= Data under study =
(** The transport keeps the packets. *)
Definition record_packet (p : list Z) (w : list (list Z)) : bool * list (list Z) := (true, w ++ [p]).
Fixpoint send_updates (before : Z) (c : fp_settings) (us : list update_pdu) f (w : list (list Z)) :
    outcome (bool * rdpFastPath ncrush xcrush * list (list Z)) :=
  match us with
  | [] => Ret (true, f, w)
  | u :: us =>
      match fastpath_send_update_pdu record_packet before c (up_code u) (up_skip u) f w (up_stream u) with
      | Abort => Abort
      | Ret ((ok, f, w), _) => if negb ok then Ret (false, f, w) else send_updates before c us f w
      end
  end.

Section client.
Context {D : Type} (U : updates D).
Fixpoint recv_packets (c : fp_settings) (pkts : list (list Z)) f (d : D) : outcome (Z * rdpFastPath ncrush xcrush * D) :=
  match pkts with
  | [] => Ret (STATE_RUN_SUCCESS, f, d)
  | p :: pkts =>
      match rdp_recv_fastpath_pdu U c f d (stream_of p) with
      | Abort => Abort
      | Ret ((status, f, d), _) => if status =? STATE_RUN_SUCCESS then recv_packets c pkts f d else Ret (status, f, d)
      end
  end.

(** The function behind [code] takes [payload] and goes from [d] to [d']. *)
Definition accepts (code : Z) (payload : list Z) (d d' : D) : Prop :=
  ∀ s, readable s → st_pointer s = 0 → remaining s = payload →
    ∃ status s', dispatch_update U code d s = Ret ((true, status, d'), s') ∧ 0 <= status ∧ wf s' ∧ st_capacity s' = st_capacity s.
Inductive handled : list update_pdu → D → D → Prop :=
  | handled_nil d : handled [] d d
  | handled_cons u us d d1 d2 :
      accepts (up_code u) (written (up_stream u)) d d1 → handled us d1 d2 → handled (u :: us) d d2.

Lemma recv_packets_app c pkts1 pkts2 f d f1 d1 :
  recv_packets c pkts1 f d = Ret (STATE_RUN_SUCCESS, f1, d1) → recv_packets c (pkts1 ++ pkts2) f d = recv_packets c pkts2 f1 d1.
Proof.
  revert f d. induction pkts1 as [|p pkts1 IH]; intros f d; cbn; [by intros [= -> ->]|].
  destruct (rdp_recv_fastpath_pdu U c f d (stream_of p)) as [[[[st f'] d'] s']|]; [|done].
  destruct (Z.eqb_spec st STATE_RUN_SUCCESS); [apply IH|]. by intros [= -> _ _].
Qed.

(** * Complete updates *)

Lemma run_update code u d d' :
  accepts code (written u) d d' → wf u →
  ∃ status u', fastpath_recv_update U code d u = Ret ((status, d'), u') ∧ 0 <= status ∧ wf u' ∧ st_pointer u' = 0 ∧
    st_capacity u' = st_capacity u.
Proof.
  intros Ha Hu. pose proof Hu as []. unfold fastpath_recv_update, Stream_SealLength. unfold mbind at 1, SM_bind.
  destruct (Z.leb_spec 0 (st_pointer u)); [|lia]. destruct (Z.leb_spec (st_pointer u) (st_capacity u)); [|lia]. cbn [andb].
  unfold Stream_ResetPosition at 1. erewrite bind_Ret by done. set (s := set_pointer 0 _).
  destruct (Ha s) as (st & s' & E & Hst & Hs' & Hc); [by split; [split; cbn; lia || done|cbn]|done| |].
  { unfold remaining, rem, zslice, written. cbn. rewrite zdrop_nonpos by lia. f_equal. lia. }
  erewrite bind_Ret by exact E. cbv beta iota. unfold Stream_ResetPosition. erewrite bind_Ret by done. cbn [negb].
  do 2 eexists. split; [done|]. split; [done|]. split; [|by cbn]. destruct Hs'. by split; cbn; lia || done.
Qed.

(** The client between two updates, and inside one. *)
Definition idle f : Prop := fp_fragmentation f = -1 ∧ st_pointer (fp_updateData f) = 0.
Definition partial (fragment : Z) f : Prop :=
  if fragment =? 0 then fp_fragmentation f = -1
  else fp_fragmentation f = FASTPATH_FRAGMENT_FIRST ∨ fp_fragmentation f = FASTPATH_FRAGMENT_NEXT.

= Task description =
Would you please write out, exactly and with no other lines, the stretch of the listing above from the line containing "match pkts with" through the line containing "unfold Stream_ResetPosition at"?

= Result of the exercise =
  match pkts with
  | [] => Ret (STATE_RUN_SUCCESS, f, d)
  | p :: pkts =>
      match rdp_recv_fastpath_pdu U c f d (stream_of p) with
      | Abort => Abort
      | Ret ((status, f, d), _) => if status =? STATE_RUN_SUCCESS then recv_packets c pkts f d else Ret (status, f, d)
      end
  end.

(** The function behind [code] takes [payload] and goes from [d] to [d']. *)
Definition accepts (code : Z) (payload : list Z) (d d' : D) : Prop :=
  ∀ s, readable s → st_pointer s = 0 → remaining s = payload →
    ∃ status s', dispatch_update U code d s = Ret ((true, status, d'), s') ∧ 0 <= status ∧ wf s' ∧ st_capacity s' = st_capacity s.
Inductive handled : list update_pdu → D → D → Prop :=
  | handled_nil d : handled [] d d
  | handled_cons u us d d1 d2 :
      accepts (up_code u) (written (up_stream u)) d d1 → handled us d1 d2 → handled (u :: us) d d2.

Lemma recv_packets_app c pkts1 pkts2 f d f1 d1 :
  recv_packets c pkts1 f d = Ret (STATE_RUN_SUCCESS, f1, d1) → recv_packets c (pkts1 ++ pkts2) f d = recv_packets c pkts2 f1 d1.
Proof.
  revert f d. induction pkts1 as [|p pkts1 IH]; intros f d; cbn; [by intros [= -> ->]|].
  destruct (rdp_recv_fastpath_pdu U c f d (stream_of p)) as [[[[st f'] d'] s']|]; [|done].
  destruct (Z.eqb_spec st STATE_RUN_SUCCESS); [apply IH|]. by intros [= -> _ _].
Qed.

(** * Complete updates *)

Lemma run_update code u d d' :
  accepts code (written u) d d' → wf u →
  ∃ status u', fastpath_recv_update U code d u = Ret ((status, d'), u') ∧ 0 <= status ∧ wf u' ∧ st_pointer u' = 0 ∧
    st_capacity u' = st_capacity u.
Proof.
  intros Ha Hu. pose proof Hu as []. unfold fastpath_recv_update, Stream_SealLength. unfold mbind at 1, SM_bind.
  destruct (Z.leb_spec 0 (st_pointer u)); [|lia]. destruct (Z.leb_spec (st_pointer u) (st_capacity u)); [|lia]. cbn [andb].
  unfold Stream_ResetPosition at 1. erewrite bind_Ret by done. set (s := set_pointer 0 _).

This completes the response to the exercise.